- _EXCERPTED RECORDS_:
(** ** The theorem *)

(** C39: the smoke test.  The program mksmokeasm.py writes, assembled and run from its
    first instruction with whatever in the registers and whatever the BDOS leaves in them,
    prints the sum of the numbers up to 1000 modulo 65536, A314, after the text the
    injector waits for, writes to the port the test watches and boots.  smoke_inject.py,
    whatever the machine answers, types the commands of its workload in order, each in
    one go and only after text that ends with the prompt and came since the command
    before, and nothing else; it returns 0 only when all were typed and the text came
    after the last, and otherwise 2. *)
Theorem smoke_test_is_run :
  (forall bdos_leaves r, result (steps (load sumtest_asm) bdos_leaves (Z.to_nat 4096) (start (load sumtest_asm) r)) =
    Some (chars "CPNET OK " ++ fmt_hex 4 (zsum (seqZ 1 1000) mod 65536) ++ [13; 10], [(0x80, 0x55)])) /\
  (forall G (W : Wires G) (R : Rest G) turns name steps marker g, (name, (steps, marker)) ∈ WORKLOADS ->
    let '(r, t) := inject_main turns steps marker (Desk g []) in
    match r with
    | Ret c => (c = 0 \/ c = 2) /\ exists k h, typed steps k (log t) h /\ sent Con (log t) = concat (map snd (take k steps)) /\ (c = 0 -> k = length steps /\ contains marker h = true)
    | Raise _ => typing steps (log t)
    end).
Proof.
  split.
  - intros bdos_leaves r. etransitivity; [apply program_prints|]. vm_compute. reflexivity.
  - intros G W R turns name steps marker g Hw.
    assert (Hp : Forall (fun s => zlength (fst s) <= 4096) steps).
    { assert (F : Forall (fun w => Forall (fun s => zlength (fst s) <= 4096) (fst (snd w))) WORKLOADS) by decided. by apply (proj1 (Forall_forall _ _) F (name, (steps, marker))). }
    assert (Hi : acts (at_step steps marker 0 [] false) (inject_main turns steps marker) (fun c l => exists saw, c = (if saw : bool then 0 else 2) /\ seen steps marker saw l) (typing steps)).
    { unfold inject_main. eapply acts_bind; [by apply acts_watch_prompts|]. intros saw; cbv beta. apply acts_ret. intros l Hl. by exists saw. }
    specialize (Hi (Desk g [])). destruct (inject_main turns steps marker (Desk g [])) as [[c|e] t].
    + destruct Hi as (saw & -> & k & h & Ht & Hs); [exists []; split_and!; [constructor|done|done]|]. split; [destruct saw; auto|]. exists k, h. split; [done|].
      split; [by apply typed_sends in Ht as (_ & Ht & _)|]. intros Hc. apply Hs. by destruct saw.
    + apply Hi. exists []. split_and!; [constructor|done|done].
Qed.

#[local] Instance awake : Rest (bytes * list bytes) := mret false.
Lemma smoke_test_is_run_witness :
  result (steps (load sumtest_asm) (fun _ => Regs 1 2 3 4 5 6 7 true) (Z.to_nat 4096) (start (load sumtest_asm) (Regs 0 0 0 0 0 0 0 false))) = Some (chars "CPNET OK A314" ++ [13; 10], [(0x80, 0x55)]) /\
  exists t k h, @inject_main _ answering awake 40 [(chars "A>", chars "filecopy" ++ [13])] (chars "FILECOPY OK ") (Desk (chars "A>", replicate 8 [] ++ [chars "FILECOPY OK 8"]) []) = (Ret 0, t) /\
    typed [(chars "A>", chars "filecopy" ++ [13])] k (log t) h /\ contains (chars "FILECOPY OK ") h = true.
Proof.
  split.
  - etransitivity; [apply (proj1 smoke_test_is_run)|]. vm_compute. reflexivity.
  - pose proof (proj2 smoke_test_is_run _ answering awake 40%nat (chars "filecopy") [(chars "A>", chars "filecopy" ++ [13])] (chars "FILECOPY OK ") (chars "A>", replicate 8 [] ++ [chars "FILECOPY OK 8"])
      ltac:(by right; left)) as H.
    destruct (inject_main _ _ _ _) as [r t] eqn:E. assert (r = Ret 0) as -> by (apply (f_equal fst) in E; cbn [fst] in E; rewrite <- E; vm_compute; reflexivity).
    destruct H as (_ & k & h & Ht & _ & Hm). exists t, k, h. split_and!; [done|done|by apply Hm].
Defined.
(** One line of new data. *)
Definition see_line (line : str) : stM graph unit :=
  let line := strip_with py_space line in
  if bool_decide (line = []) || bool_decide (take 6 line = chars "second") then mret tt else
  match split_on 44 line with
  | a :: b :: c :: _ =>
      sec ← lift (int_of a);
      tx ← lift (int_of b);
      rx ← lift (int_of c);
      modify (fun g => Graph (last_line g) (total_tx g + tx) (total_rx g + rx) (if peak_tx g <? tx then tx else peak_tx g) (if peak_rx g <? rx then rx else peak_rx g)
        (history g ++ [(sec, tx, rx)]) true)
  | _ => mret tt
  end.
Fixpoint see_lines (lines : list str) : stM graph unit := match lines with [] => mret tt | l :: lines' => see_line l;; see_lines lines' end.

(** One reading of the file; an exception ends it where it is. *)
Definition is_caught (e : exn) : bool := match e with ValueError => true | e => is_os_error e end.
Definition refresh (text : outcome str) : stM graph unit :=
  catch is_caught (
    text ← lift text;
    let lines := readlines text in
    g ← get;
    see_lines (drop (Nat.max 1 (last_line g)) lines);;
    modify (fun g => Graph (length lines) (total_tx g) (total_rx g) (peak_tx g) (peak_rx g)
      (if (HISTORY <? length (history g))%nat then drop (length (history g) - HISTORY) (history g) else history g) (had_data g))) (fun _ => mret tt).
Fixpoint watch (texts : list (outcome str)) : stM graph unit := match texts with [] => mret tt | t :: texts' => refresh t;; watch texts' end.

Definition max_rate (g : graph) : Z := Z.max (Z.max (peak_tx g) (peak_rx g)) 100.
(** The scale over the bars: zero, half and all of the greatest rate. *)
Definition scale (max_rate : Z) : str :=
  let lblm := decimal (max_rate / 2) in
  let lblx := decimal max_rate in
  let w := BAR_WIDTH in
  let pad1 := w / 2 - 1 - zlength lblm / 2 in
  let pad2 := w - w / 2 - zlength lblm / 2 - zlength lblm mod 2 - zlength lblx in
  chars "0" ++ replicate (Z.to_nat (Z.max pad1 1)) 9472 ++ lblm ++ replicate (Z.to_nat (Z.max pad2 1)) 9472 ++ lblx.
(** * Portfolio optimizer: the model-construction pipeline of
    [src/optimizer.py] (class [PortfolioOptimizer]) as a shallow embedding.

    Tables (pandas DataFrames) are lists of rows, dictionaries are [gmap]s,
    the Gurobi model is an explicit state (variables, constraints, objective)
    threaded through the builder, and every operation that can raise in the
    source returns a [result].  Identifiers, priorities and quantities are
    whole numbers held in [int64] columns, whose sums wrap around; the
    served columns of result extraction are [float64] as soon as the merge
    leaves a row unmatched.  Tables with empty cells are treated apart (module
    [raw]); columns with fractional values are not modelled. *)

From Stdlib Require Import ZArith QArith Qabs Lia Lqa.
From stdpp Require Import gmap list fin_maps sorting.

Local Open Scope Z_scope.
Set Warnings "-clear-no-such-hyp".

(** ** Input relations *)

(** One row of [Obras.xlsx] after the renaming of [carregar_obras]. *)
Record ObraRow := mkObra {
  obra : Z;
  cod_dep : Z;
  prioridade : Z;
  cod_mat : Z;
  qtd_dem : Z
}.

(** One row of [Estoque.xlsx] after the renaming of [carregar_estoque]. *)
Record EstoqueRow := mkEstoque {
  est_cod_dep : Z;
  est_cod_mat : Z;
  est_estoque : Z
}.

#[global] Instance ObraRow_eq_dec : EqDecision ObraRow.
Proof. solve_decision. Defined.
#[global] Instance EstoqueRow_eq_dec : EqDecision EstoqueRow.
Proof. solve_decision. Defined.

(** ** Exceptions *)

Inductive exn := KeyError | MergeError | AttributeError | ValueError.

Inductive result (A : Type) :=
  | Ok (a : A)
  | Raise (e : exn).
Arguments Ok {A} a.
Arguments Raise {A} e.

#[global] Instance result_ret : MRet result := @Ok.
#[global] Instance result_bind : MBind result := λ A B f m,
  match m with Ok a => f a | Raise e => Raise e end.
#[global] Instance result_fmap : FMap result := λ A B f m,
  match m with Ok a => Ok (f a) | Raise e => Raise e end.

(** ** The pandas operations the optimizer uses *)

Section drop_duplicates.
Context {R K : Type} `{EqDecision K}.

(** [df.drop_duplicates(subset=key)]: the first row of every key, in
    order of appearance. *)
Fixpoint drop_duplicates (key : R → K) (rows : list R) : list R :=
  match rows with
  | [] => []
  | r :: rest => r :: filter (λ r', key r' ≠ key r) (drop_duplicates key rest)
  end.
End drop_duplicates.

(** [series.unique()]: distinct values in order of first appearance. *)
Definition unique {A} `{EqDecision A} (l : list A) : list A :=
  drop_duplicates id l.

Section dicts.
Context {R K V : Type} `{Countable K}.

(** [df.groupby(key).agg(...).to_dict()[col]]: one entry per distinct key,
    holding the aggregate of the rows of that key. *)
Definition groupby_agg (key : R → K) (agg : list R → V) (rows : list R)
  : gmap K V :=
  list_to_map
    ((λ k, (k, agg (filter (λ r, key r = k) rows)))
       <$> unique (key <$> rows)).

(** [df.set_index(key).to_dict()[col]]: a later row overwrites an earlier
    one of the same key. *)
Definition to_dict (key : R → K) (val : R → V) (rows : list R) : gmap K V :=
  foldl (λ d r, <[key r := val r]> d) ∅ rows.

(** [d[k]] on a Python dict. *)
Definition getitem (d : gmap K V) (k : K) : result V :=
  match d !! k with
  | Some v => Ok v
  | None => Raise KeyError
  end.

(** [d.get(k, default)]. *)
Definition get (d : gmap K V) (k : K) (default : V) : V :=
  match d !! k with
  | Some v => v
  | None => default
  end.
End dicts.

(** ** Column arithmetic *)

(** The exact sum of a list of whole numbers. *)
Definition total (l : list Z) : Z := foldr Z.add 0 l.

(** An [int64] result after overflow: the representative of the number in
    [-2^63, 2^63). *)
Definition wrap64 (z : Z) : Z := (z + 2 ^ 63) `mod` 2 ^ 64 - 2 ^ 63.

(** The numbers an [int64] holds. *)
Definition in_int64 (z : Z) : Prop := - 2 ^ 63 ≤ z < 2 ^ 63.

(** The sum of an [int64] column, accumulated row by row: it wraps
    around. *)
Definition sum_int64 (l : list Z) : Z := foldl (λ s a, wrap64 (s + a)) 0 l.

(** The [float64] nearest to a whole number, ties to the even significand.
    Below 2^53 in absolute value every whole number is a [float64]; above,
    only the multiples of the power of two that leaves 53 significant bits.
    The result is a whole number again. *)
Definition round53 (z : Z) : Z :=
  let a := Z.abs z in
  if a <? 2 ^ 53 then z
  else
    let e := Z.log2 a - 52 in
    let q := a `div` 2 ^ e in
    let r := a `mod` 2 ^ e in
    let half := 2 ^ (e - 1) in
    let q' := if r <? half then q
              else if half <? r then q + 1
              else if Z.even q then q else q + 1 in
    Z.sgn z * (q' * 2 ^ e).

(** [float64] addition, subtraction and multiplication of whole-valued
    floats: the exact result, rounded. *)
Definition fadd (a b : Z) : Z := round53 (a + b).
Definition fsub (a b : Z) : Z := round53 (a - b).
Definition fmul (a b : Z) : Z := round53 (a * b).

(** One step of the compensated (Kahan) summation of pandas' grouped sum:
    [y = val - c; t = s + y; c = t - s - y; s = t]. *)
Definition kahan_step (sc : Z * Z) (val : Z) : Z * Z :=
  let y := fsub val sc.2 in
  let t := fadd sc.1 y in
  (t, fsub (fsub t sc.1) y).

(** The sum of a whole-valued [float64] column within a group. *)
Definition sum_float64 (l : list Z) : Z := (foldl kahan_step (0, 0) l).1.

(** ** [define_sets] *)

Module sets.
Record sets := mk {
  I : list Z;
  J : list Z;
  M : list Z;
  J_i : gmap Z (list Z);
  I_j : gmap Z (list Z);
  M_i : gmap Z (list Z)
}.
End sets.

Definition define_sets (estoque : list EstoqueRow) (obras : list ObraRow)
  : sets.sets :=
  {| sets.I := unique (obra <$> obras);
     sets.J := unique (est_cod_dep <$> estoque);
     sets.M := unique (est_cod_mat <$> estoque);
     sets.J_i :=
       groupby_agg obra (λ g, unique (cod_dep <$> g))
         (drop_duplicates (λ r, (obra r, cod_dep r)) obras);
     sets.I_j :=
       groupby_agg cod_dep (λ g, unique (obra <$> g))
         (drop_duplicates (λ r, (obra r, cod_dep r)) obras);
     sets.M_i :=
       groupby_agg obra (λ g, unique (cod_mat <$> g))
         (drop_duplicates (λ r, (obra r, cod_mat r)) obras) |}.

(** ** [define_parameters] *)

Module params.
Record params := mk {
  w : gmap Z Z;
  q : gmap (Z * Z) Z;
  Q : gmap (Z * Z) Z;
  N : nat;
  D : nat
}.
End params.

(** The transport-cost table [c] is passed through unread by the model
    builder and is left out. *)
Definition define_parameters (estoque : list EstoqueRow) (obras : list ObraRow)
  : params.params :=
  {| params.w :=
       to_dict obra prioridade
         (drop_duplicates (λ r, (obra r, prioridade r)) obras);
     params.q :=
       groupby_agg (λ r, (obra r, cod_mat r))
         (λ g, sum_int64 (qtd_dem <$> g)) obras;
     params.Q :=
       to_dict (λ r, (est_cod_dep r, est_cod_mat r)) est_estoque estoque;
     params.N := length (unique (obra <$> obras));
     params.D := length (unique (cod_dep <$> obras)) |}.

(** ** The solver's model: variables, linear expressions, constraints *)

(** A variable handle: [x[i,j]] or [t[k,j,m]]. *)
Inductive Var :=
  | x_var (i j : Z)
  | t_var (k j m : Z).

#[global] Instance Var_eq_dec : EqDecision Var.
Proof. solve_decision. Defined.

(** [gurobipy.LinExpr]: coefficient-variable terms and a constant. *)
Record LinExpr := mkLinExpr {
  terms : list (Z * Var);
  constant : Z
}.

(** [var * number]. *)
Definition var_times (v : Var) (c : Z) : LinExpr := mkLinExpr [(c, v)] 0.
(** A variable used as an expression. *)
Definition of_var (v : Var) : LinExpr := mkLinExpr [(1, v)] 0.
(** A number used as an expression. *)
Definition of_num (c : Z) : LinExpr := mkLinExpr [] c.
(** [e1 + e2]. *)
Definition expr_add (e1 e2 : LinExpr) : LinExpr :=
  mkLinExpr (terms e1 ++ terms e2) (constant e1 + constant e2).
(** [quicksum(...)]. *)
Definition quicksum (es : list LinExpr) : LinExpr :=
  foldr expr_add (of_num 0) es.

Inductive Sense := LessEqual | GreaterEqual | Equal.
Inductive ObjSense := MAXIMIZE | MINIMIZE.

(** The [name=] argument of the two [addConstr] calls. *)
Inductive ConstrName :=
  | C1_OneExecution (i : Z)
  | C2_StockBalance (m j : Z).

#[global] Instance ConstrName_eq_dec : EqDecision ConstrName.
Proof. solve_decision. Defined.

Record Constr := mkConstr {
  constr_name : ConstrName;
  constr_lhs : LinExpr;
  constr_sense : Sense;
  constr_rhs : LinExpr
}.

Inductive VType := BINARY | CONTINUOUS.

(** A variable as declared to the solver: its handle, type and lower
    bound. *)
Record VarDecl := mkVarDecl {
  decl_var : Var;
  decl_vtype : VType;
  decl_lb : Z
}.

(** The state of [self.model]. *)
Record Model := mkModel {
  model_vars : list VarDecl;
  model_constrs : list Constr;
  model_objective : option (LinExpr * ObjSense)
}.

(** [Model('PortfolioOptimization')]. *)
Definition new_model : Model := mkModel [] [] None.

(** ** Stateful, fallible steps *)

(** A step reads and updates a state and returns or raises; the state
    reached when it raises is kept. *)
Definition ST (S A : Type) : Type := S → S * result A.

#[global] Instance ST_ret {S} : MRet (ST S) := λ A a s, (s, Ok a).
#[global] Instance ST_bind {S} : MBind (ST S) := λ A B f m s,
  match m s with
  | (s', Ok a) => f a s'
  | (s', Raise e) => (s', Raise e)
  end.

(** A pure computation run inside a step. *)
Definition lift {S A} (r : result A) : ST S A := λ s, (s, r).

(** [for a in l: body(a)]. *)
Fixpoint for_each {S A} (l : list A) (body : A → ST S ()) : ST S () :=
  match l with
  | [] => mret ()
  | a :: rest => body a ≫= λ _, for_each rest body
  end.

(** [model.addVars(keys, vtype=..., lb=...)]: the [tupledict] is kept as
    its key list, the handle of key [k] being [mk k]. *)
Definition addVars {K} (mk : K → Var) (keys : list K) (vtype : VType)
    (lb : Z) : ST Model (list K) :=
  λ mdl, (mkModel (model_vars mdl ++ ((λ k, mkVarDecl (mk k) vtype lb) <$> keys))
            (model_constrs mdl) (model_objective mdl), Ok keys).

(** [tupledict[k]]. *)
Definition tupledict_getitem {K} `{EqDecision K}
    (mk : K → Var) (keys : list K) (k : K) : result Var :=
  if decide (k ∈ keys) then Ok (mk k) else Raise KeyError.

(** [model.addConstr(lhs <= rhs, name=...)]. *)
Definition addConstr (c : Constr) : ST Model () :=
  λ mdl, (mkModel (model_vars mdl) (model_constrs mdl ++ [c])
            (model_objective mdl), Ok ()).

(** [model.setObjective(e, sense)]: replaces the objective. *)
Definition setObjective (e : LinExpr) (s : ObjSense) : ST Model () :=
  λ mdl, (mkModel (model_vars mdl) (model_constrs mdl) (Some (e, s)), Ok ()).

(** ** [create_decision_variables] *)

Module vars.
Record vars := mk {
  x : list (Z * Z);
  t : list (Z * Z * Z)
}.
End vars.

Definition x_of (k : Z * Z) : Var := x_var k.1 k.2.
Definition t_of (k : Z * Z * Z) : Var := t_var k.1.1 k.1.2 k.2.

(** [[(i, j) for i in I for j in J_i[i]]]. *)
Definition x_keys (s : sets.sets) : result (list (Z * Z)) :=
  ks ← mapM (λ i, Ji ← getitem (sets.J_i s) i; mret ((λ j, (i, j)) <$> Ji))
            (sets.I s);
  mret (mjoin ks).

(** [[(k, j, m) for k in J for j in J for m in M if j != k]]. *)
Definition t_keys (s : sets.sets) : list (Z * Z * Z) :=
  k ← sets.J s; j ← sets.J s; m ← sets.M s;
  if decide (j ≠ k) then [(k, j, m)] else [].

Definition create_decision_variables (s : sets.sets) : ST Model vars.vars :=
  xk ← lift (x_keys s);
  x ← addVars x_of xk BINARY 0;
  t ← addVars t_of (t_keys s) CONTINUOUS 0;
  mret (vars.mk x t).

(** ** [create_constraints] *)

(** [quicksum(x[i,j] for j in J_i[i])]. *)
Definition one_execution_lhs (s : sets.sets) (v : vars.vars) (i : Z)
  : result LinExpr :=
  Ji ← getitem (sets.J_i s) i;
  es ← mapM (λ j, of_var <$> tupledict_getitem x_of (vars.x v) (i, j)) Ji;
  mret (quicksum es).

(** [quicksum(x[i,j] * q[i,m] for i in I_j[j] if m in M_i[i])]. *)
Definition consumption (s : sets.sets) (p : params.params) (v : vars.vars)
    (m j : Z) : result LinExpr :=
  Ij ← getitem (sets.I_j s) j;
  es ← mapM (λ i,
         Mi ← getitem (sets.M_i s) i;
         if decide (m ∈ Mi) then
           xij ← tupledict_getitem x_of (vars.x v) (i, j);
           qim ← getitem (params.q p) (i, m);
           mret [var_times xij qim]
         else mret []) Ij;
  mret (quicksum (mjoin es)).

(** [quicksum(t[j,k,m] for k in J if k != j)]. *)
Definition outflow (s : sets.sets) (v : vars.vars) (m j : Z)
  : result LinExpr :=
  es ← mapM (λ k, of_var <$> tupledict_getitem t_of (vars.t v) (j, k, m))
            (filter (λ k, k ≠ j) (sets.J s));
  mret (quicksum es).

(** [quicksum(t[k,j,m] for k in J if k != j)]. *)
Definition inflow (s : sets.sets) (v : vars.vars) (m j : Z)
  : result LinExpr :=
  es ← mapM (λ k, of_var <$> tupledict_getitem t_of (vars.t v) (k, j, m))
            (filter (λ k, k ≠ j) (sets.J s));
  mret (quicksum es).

- _PROBLEM TO SOLVE_:
Only an exact copy of the listing above, from its first line up to and including the line with "injector waits for, writes", counts as the answer.

- _YOUR RESPONSE_:
(** ** The theorem *)

(** C39: the smoke test.  The program mksmokeasm.py writes, assembled and run from its
    first instruction with whatever in the registers and whatever the BDOS leaves in them,
    prints the sum of the numbers up to 1000 modulo 65536, A314, after the text the
    injector waits for, writes to the port the test watches and boots.  smoke_inject.py,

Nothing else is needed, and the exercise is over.